> **TASK GOAL**
Nothing should differ between your output and the entries below.
===== PROVIDED RECORDS =====
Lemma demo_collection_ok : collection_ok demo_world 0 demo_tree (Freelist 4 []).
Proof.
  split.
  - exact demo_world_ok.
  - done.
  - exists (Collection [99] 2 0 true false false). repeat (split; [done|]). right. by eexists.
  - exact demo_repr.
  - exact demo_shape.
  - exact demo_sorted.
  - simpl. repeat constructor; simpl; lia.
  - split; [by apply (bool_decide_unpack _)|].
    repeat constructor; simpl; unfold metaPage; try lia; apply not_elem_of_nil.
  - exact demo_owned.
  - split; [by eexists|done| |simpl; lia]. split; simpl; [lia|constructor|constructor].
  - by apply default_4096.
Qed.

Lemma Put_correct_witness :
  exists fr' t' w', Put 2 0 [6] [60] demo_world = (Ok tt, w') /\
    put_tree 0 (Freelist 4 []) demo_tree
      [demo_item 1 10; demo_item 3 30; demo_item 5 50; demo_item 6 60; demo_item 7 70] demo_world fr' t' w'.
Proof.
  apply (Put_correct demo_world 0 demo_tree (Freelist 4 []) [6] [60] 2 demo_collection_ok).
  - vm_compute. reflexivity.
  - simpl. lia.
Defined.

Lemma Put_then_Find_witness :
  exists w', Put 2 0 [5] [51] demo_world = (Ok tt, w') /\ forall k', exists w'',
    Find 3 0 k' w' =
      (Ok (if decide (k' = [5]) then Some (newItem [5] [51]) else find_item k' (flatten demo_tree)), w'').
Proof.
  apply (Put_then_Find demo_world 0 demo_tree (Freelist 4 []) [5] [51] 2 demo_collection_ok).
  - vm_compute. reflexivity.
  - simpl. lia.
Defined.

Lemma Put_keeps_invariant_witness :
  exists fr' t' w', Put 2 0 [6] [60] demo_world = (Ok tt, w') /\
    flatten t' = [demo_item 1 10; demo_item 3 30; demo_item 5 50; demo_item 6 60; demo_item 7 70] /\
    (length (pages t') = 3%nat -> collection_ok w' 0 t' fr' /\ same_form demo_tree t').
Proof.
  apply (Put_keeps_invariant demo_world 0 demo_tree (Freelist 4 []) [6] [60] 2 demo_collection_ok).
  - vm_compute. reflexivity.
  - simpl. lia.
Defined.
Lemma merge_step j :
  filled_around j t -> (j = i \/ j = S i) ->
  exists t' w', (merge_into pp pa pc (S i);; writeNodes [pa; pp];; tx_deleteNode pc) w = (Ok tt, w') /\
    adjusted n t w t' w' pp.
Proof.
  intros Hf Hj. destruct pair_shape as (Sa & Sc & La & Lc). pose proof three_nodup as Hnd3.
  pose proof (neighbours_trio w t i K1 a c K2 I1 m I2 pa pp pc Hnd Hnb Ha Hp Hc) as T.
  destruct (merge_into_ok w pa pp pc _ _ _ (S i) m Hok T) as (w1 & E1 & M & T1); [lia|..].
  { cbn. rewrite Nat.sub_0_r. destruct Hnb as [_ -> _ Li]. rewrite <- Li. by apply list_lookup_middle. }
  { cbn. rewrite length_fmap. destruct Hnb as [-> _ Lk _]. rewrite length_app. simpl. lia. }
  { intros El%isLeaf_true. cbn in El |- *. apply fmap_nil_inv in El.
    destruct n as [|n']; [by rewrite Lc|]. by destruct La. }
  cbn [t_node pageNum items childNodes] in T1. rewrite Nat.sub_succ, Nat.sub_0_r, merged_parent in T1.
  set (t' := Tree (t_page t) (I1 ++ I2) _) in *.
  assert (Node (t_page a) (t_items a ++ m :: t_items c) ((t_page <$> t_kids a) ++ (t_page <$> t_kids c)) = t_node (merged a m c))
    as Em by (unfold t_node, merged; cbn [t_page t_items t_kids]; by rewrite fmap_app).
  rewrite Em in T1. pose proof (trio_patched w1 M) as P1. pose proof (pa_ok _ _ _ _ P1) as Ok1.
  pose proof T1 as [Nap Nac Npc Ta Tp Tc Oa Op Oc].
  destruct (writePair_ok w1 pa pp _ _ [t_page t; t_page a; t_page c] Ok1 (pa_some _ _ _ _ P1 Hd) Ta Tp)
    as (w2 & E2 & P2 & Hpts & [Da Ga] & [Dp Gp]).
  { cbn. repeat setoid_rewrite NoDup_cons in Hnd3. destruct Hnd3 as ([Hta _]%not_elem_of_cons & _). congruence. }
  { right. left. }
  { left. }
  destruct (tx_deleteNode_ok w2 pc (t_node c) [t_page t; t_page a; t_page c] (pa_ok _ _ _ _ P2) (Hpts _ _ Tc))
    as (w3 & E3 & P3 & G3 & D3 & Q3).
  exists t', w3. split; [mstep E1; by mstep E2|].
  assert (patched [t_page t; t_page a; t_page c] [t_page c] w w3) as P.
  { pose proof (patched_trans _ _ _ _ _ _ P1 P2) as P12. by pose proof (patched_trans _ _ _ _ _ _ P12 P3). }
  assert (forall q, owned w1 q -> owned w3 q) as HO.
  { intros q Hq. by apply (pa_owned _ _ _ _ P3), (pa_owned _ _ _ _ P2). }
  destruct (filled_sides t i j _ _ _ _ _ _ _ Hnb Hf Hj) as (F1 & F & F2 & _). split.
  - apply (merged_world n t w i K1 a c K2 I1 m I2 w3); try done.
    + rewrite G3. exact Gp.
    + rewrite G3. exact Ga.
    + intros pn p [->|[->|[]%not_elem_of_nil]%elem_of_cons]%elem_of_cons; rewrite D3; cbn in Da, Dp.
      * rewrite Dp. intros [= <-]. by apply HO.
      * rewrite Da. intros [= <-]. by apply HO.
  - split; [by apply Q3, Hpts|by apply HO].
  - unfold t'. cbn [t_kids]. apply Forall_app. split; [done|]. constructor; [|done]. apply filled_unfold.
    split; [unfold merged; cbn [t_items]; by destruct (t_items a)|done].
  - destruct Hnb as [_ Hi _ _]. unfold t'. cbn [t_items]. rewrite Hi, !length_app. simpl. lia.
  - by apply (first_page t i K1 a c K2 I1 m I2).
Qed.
=====
> **FINISHED TASK**
Lemma demo_collection_ok : collection_ok demo_world 0 demo_tree (Freelist 4 []).
Proof.
  split.
  - exact demo_world_ok.
  - done.
  - exists (Collection [99] 2 0 true false false). repeat (split; [done|]). right. by eexists.
  - exact demo_repr.
  - exact demo_shape.
  - exact demo_sorted.
  - simpl. repeat constructor; simpl; lia.
  - split; [by apply (bool_decide_unpack _)|].
    repeat constructor; simpl; unfold metaPage; try lia; apply not_elem_of_nil.
  - exact demo_owned.
  - split; [by eexists|done| |simpl; lia]. split; simpl; [lia|constructor|constructor].
  - by apply default_4096.
Qed.

Lemma Put_correct_witness :
  exists fr' t' w', Put 2 0 [6] [60] demo_world = (Ok tt, w') /\
    put_tree 0 (Freelist 4 []) demo_tree
      [demo_item 1 10; demo_item 3 30; demo_item 5 50; demo_item 6 60; demo_item 7 70] demo_world fr' t' w'.
Proof.
  apply (Put_correct demo_world 0 demo_tree (Freelist 4 []) [6] [60] 2 demo_collection_ok).
  - vm_compute. reflexivity.
  - simpl. lia.
Defined.

Lemma Put_then_Find_witness :
  exists w', Put 2 0 [5] [51] demo_world = (Ok tt, w') /\ forall k', exists w'',
    Find 3 0 k' w' =
      (Ok (if decide (k' = [5]) then Some (newItem [5] [51]) else find_item k' (flatten demo_tree)), w'').
Proof.
  apply (Put_then_Find demo_world 0 demo_tree (Freelist 4 []) [5] [51] 2 demo_collection_ok).
  - vm_compute. reflexivity.
  - simpl. lia.
Defined.

Lemma Put_keeps_invariant_witness :
  exists fr' t' w', Put 2 0 [6] [60] demo_world = (Ok tt, w') /\
    flatten t' = [demo_item 1 10; demo_item 3 30; demo_item 5 50; demo_item 6 60; demo_item 7 70] /\
    (length (pages t') = 3%nat -> collection_ok w' 0 t' fr' /\ same_form demo_tree t').
Proof.
  apply (Put_keeps_invariant demo_world 0 demo_tree (Freelist 4 []) [6] [60] 2 demo_collection_ok).
  - vm_compute. reflexivity.
  - simpl. lia.
Defined.
Lemma merge_step j :
  filled_around j t -> (j = i \/ j = S i) ->
  exists t' w', (merge_into pp pa pc (S i);; writeNodes [pa; pp];; tx_deleteNode pc) w = (Ok tt, w') /\
    adjusted n t w t' w' pp.
Proof.
  intros Hf Hj. destruct pair_shape as (Sa & Sc & La & Lc). pose proof three_nodup as Hnd3.
  pose proof (neighbours_trio w t i K1 a c K2 I1 m I2 pa pp pc Hnd Hnb Ha Hp Hc) as T.
  destruct (merge_into_ok w pa pp pc _ _ _ (S i) m Hok T) as (w1 & E1 & M & T1); [lia|..].
  { cbn. rewrite Nat.sub_0_r. destruct Hnb as [_ -> _ Li]. rewrite <- Li. by apply list_lookup_middle. }
  { cbn. rewrite length_fmap. destruct Hnb as [-> _ Lk _]. rewrite length_app. simpl. lia. }
  { intros El%isLeaf_true. cbn in El |- *. apply fmap_nil_inv in El.
    destruct n as [|n']; [by rewrite Lc|]. by destruct La. }
  cbn [t_node pageNum items childNodes] in T1. rewrite Nat.sub_succ, Nat.sub_0_r, merged_parent in T1.
  set (t' := Tree (t_page t) (I1 ++ I2) _) in *.
  assert (Node (t_page a) (t_items a ++ m :: t_items c) ((t_page <$> t_kids a) ++ (t_page <$> t_kids c)) = t_node (merged a m c))
    as Em by (unfold t_node, merged; cbn [t_page t_items t_kids]; by rewrite fmap_app).
  rewrite Em in T1. pose proof (trio_patched w1 M) as P1. pose proof (pa_ok _ _ _ _ P1) as Ok1.
  pose proof T1 as [Nap Nac Npc Ta Tp Tc Oa Op Oc].
  destruct (writePair_ok w1 pa pp _ _ [t_page t; t_page a; t_page c] Ok1 (pa_some _ _ _ _ P1 Hd) Ta Tp)
    as (w2 & E2 & P2 & Hpts & [Da Ga] & [Dp Gp]).
  { cbn. repeat setoid_rewrite NoDup_cons in Hnd3. destruct Hnd3 as ([Hta _]%not_elem_of_cons & _). congruence. }
  { right. left. }
  { left. }
  destruct (tx_deleteNode_ok w2 pc (t_node c) [t_page t; t_page a; t_page c] (pa_ok _ _ _ _ P2) (Hpts _ _ Tc))
    as (w3 & E3 & P3 & G3 & D3 & Q3).
  exists t', w3. split; [mstep E1; by mstep E2|].
  assert (patched [t_page t; t_page a; t_page c] [t_page c] w w3) as P.
  { pose proof (patched_trans _ _ _ _ _ _ P1 P2) as P12. by pose proof (patched_trans _ _ _ _ _ _ P12 P3). }
  assert (forall q, owned w1 q -> owned w3 q) as HO.
  { intros q Hq. by apply (pa_owned _ _ _ _ P3), (pa_owned _ _ _ _ P2). }
  destruct (filled_sides t i j _ _ _ _ _ _ _ Hnb Hf Hj) as (F1 & F & F2 & _). split.
  - apply (merged_world n t w i K1 a c K2 I1 m I2 w3); try done.
    + rewrite G3. exact Gp.
    + rewrite G3. exact Ga.
    + intros pn p [->|[->|[]%not_elem_of_nil]%elem_of_cons]%elem_of_cons; rewrite D3; cbn in Da, Dp.
      * rewrite Dp. intros [= <-]. by apply HO.
      * rewrite Da. intros [= <-]. by apply HO.
  - split; [by apply Q3, Hpts|by apply HO].
  - unfold t'. cbn [t_kids]. apply Forall_app. split; [done|]. constructor; [|done]. apply filled_unfold.
    split; [unfold merged; cbn [t_items]; by destruct (t_items a)|done].
  - destruct Hnb as [_ Hi _ _]. unfold t'. cbn [t_items]. rewrite Hi, !length_app. simpl. lia.
  - by apply (first_page t i K1 a c K2 I1 m I2).
Qed.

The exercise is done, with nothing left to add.